• **HOW TO COMPLETE THIS TASK**
Across the data below, how many lines hold "VFloat"? Answer with that number and nothing else.

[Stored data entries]
== Segment start ==
(** * wandb_notino_sync: a shallow embedding of the WandB -> Notion synchroniser

    The script polls a tracking service for runs, filters the finished runs of
    one user that the destination does not hold yet, maps each of them to a
    dictionary of Notion properties and creates one page per dictionary.

    Python values are modelled by inductive types, dictionaries by [gmap],
    exceptions by a sum type, and the effects of the script (the logger, the
    destination database, [time.sleep]) by a state-and-exception monad over a
    record [World].  What lies outside the process (the configuration file,
    the tracking service, the Notion service, the scheduling library) enters
    as data: the outcome of each call, which may be an exception.

    The definitions follow the source function by function and keep its names;
    the properties of the specification are the theorems marked C1 to C10. *)

From Stdlib Require Import ZArith String Ascii List Lia QArith DecimalString.
From stdpp Require Import base option list gmap strings.

Set Warnings "-register-all".

Open Scope string_scope.
Open Scope list_scope.

(** ** Python values and exceptions *)

(** Instances of [Exception] that the script raises or meets.  [OtherError]
    stands for any other subclass (KeyError, TypeError, an HTTP error of a
    client library, ...) with its class name and the text [str(e)] gives. *)
Inductive exn : Type :=
| ConfigError (msg : string)
| NotionError (msg : string)
| OtherError (cls msg : string).

(** [str(e)] *)
Definition exn_str (e : exn) : string :=
  match e with
  | ConfigError msg => msg
  | NotionError msg => msg
  | OtherError _ msg => msg
  end.

(** The outcome of evaluating an expression: a raised exception or a value. *)
Definition result (A : Type) : Type := exn + A.

Definition rbind {A B} (r : result A) (k : A -> result B) : result B :=
  match r with
  | inl e => inl e
  | inr a => k a
  end.

Notation "'let?' x ':=' r 'in' k" := (rbind r (fun x => k))
  (at level 10, x pattern, r at level 100, k at level 200).

(** [try: body / except Exception: return default] around an expression. *)
Definition try_default {A} (body : result A) (default : A) : A :=
  match body with
  | inl _ => default
  | inr a => a
  end.

(** [try: body / except Exception as e: handler e] around an expression. *)
Definition rtry {A} (body : result A) (handler : exn -> result A) : result A :=
  match body with
  | inl e => handler e
  | inr a => inr a
  end.

(** A float is kept by what the script observes of it: the text [str] prints,
    and the whole second [datetime.fromtimestamp] assigns to it after rounding
    to microseconds ([None] for nan and the infinities). *)
Record PyFloat : Type := { float_repr : string; float_seconds : option Z }.

(** Values held by a run's configuration and summary maps.  [VObj] is any
    other object (a list, a nested dictionary), kept by its [str] text. *)
Inductive PyVal : Type :=
| VNone
| VBool (b : bool)
| VInt (n : Z)
| VFloat (f : PyFloat)
| VStr (s : string)
| VObj (repr : string).

(** [str(n)] for an int *)
Definition str_int (n : Z) : string := NilZero.string_of_int (Z.to_int n).

(** [str(v)] *)
Definition py_str (v : PyVal) : string :=
  match v with
  | VNone => "None"
  | VBool true => "True"
  | VBool false => "False"
  | VInt n => str_int n
  | VFloat f => float_repr f
  | VStr s => s
  | VObj repr => repr
  end.

(** JSON documents as the Notion client returns them.  An object is the list
    of its members in document order; [py_getitem] reads the first member of a
    given name. *)
Inductive json : Type :=
| JNull
| JBool (b : bool)
| JNum (n : Z)
| JStr (s : string)
| JList (items : list json)
| JDict (members : list (string * json)).

Fixpoint assoc (k : string) (members : list (string * json)) : option json :=
  match members with
  | [] => None
  | (k', v) :: rest => if String.eqb k k' then Some v else assoc k rest
  end.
== Segment end ==
• **ANSWER AREA**
2